In MN 40, we have a description of a bad mendicant. Their bad qualities and behavior are said to be like a deadly dagger that they keep stashed away inside their outer robe (saṇghāti). The translation by Ven Bodhi evidently missed the point of the simile, though it was caught by the earlier translations by Horner and Chalmers.
The description of the weapon is unique and difficult. With word-by-word rendering
matajaṃ nāma āvudhajātaṃ ubhatodhāraṃ pītanisitaṃ
mataja-named—kind of weapon—double-edged—(yellow)-whetted
The commentary gives a long explanation for mataja which shows it thought it was based on maraṇa. I don’t have a problem with this; maybe we could say, “the kind of weapon called ‘death-dealer’” or something.
Dhārā here means edge, in a sense apparently unattested elsewhere in the EBTs.
Nisita has been rendered by previous translators as “sharpened” or “whetted”, but see below.
Pīta is problematic. It means either “having drunk” or “yellow”, neither of which makes obvious sense. The commentary takes it in the former sense, saying that the blade has been whetted on a stone soaked in water. This sense has been accepted by previous translators.
However, the Sanskrit dictionaries give another sense of pīta: orpiment.
This was widely used in metallurgy, especially for hardening bronzes for weaponry. This was invented in Iran in the 4th millenium BCE, from where it spread to India. The garlic-smelling fumes of toxic arsenic were so characteristic of sword-smithies that they are, so it seems, the cause of the Greek god Hephaestus’ lameness.
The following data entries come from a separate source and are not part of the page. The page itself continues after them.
(** ** Context allocation *)

(** X12: for positive arguments (row counts and register blocks below
    2^62), in every context that [allocGEMMContext_base] returns each row
    block is a multiple of its register block or the candidate of the
    solver unchanged; when the register-tile fallback is taken, and whenever
    the candidates of the solver are multiples of the register blocks, the
    row blocks and the padded row counts of the two operands are multiples
    of the register blocks. *)
Theorem allocGEMMContext_base_register_tiles (fresh : nat -> Z)
    (lhsRows depth rhsRows lhsBits rhsBits : Z) (lhsSigned rhsSigned : bool)
    (regblock_lhs regblock_d regblock_rhs cacheBits : Z) (ctx : GEMMContext) :
  0 < lhsRows < 2 ^ 62 -> 0 < rhsRows < 2 ^ 62 -> 0 < depth ->
  0 < regblock_lhs < 2 ^ 62 -> 0 < regblock_d -> 0 < regblock_rhs < 2 ^ 62 ->
  0 < cacheBits ->
  allocGEMMContext_base fresh lhsRows depth rhsRows lhsBits rhsBits
    lhsSigned rhsSigned regblock_lhs regblock_d regblock_rhs cacheBits = Some ctx ->
  forall l0 r0,
    computeBlockSize regblock_lhs regblock_rhs cacheBits
      (alignTo depth (wrap64 (regblock_d * 64))) = Some (l0, r0) ->
    (lhsBlock ctx = l0 \/ (regblock_lhs | lhsBlock ctx))
    /\ (rhsBlock ctx = r0 \/ (regblock_rhs | rhsBlock ctx))
    /\ (l0 > lhsRows \/ r0 > rhsRows
        \/ ((regblock_lhs | l0) /\ (regblock_rhs | r0)) ->
        (regblock_lhs | lhsBlock ctx) /\ (regblock_rhs | rhsBlock ctx)
        /\ (regblock_lhs | nrows_a (lhs ctx)) /\ (regblock_rhs | nrows_a (rhs ctx))).
Proof.
  intros HlR HrR Hd Hrl Hrd Hrr Hcb E l0 r0 Hsolve.
  destruct (allocGEMMContext_base_blocks fresh lhsRows depth rhsRows lhsBits rhsBits
              lhsSigned rhsSigned regblock_lhs regblock_d regblock_rhs cacheBits ctx
              HlR HrR Hd Hrl Hrd Hrr Hcb E)
    as (Hfb & (_ & _ & HdL & HdR) & _ & Hcand).
  destruct (Hcand l0 r0 Hsolve) as [HcL HcR].
  split; [assumption|]. split; [assumption|].
  intros Hcase.
  assert (Hb : (regblock_lhs | lhsBlock ctx) /\ (regblock_rhs | rhsBlock ctx)).
  { assert (Hfall : l0 > lhsRows \/ r0 > rhsRows ->
                    (regblock_lhs | lhsBlock ctx) /\ (regblock_rhs | rhsBlock ctx)).
    { intros H. destruct (Hfb l0 r0 Hsolve H) as [-> ->].
      split; apply alignTo_spec; lia. }
    destruct Hcase as [H | [H | [HmL HmR]]];
      [apply Hfall; now left | apply Hfall; now right |].
    split.
    - destruct HcL as [-> | H]; assumption.
    - destruct HcR as [-> | H]; assumption. }
  destruct Hb as [HbL HbR].
  repeat split; try assumption; eapply Z.divide_trans; eassumption.
Qed.

Lemma allocGEMMContext_base_register_tiles_witness :
  exists ctx,
    allocGEMMContext_base (fun _ => 0) 20 64 20 2 2 false false 2 1 2 2000 = Some ctx
    /\ computeBlockSize 2 2 2000 (alignTo 64 (wrap64 (1 * 64))) = Some (10, 10)
    /\ (lhsBlock ctx = 10 \/ (2 | lhsBlock ctx))
    /\ (rhsBlock ctx = 10 \/ (2 | rhsBlock ctx))
    /\ (2 | lhsBlock ctx) /\ (2 | rhsBlock ctx)
    /\ (2 | nrows_a (lhs ctx)) /\ (2 | nrows_a (rhs ctx)).
Proof.
  eexists. split; [vm_compute; reflexivity|].
  split; [vm_compute; reflexivity|].
  edestruct (allocGEMMContext_base_register_tiles (fun _ => 0)
               20 64 20 2 2 false false 2 1 2 2000) as (HL & HR & Hdiv);
    [lia | lia | lia | lia | lia | lia | lia | vm_compute; reflexivity
     | vm_compute; reflexivity |].
  split; [exact HL|]. split; [exact HR|].
  apply Hdiv. right. right. split; exists 5; reflexivity.
Defined.

(** * Further properties of the bitmap prototype *)

(** ** Bitmaps *)

Lemma contains_add (v : prototype.BitVector) (i j : Z) :
  prototype.contains (conversions.add v i) j
  = (j =? i) || prototype.contains v j.
Proof.
  unfold conversions.add. destruct (prototype.contains v i) eqn:E.
  - destruct (Z.eqb_spec j i) as [->|]; [now rewrite E | reflexivity].
  - unfold prototype.contains. rewrite existsb_app. simpl.
    rewrite orb_false_r. apply orb_comm.
Qed.

Lemma contains_fill_group (vec : list Z) (n mask : Z) (g : prototype.BitVector)
    (j : Z) :
  prototype.contains (conversions.fill_group vec n mask g) j
  = ((0 <=? j) && (j <? n) && negb (Z.land (nth (Z.to_nat j) vec 0) mask =? 0))
    || prototype.contains g j.
Proof.
  unfold conversions.fill_group.
  pose proof (existsb_Zrange_unique n j
                (fun i => negb (Z.land (nth (Z.to_nat i) vec 0) mask =? 0))) as H.
  cbv beta in H. rewrite <- H. clear H.
  generalize (Zrange n). intros l. revert g.
  induction l as [|i l IH]; intros g; simpl; [reflexivity|].
  rewrite IH.
  destruct (negb (Z.land (nth (Z.to_nat i) vec 0) mask =? 0)).
  - rewrite contains_add. rewrite andb_true_r.
    destruct (j =? i), (existsb _ l); reflexivity.
  - rewrite andb_false_r. simpl. reflexivity.
Qed.

Lemma byte_mask (b : Z) : 0 <= b < 8 -> to_uint8 (shl_int b) = 2 ^ b.
Proof.
  intros Hb. rewrite shl_int_pow2 by lia. unfold to_uint8.
  apply Z.mod_small. split; [apply Z.pow_nonneg; lia|].
  apply Z.pow_lt_mono_r; lia.
Qed.

(** The bitmap of bit [b] holds the positions whose byte has that bit. *)
Lemma plane_contains (vec : list Z) (n b j : Z) :
  0 <= b < 8 ->
  prototype.contains (conversions.fill_group vec n (to_uint8 (shl_int b)) []) j
  = (0 <=? j) && (j <? n) && Z.testbit (nth (Z.to_nat j) vec 0) b.
Proof.
  intros Hb. rewrite contains_fill_group, byte_mask by assumption.
  rewrite land_pow2_testbit by lia. simpl. apply orb_false_r.
Qed.

Lemma fold_push {A B S : Type} (F : B -> A) (G : S -> B -> S) (l : list B)
    (acc : list A) (s : S) :
  fst (fold_left (fun st b => (fst st ++ [F b], G (snd st) b)) l (acc, s))
  = acc ++ map F l.
Proof.
  revert acc s. induction l as [|b l IH]; intros acc s; simpl.
  - now rewrite app_nil_r.
  - rewrite IH. simpl. now rewrite <- app_assoc.
Qed.

Lemma toBitSerialVector_planes (vec : list Z) (n bits : Z) :
  conversions.toBitSerialVector vec n bits
  = map (fun b => conversions.fill_group vec n (to_uint8 (shl_int b)) [])
      (Zrange bits).
Proof.
  unfold conversions.toBitSerialVector.
  apply (fold_push
           (fun b => conversions.fill_group vec n (to_uint8 (shl_int b)) [])
           (fun _ b => conversions.fill_group vec n (to_uint8 (shl_int b)) [])).
Qed.

Lemma size_map_Zrange {A : Type} (F : Z -> A) (n : Z) :
  0 <= n -> prototype.size (map F (Zrange n)) = n.
Proof.
  intros Hn. unfold prototype.size. rewrite length_map, Zrange_length. lia.
Qed.

Lemma nth_map_Zrange {A : Type} (F : Z -> A) (n k : Z) (d : A) :
  0 <= k < n -> nth (Z.to_nat k) (map F (Zrange n)) d = F k.
Proof.
  intros Hk.
  rewrite (nth_indep _ d (F 0)) by (rewrite length_map, Zrange_length; lia).
  rewrite (map_nth F (Zrange n) 0). f_equal.
  now apply ThresholdFacts.Zrange_nth.
Qed.

Lemma map_Zrange_nonempty {A : Type} (F : Z -> A) (n : Z) :
  0 < n -> map F (Zrange n) <> [].
Proof.
  intros Hn E. apply (f_equal (@length A)) in E.
  rewrite length_map, Zrange_length in E. simpl in E. lia.
Qed.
Alone of all the gods, he suffered a physical defect, which was probably inferred from the common sight of metalworkers suffering lameness through muscle atrophy due to long-term exposure to arsenic and lead.
This brings us back to nisita. As well as “whetted”, the Sanskrit dictionaries give niśita in the sense of “strengthened, prepared” and even “iron, steel”. These meanings probably overlap, used for a hardened and whetted blade. But it also has the sense of “excited, eager”, which by good luck we can capture with “keen”.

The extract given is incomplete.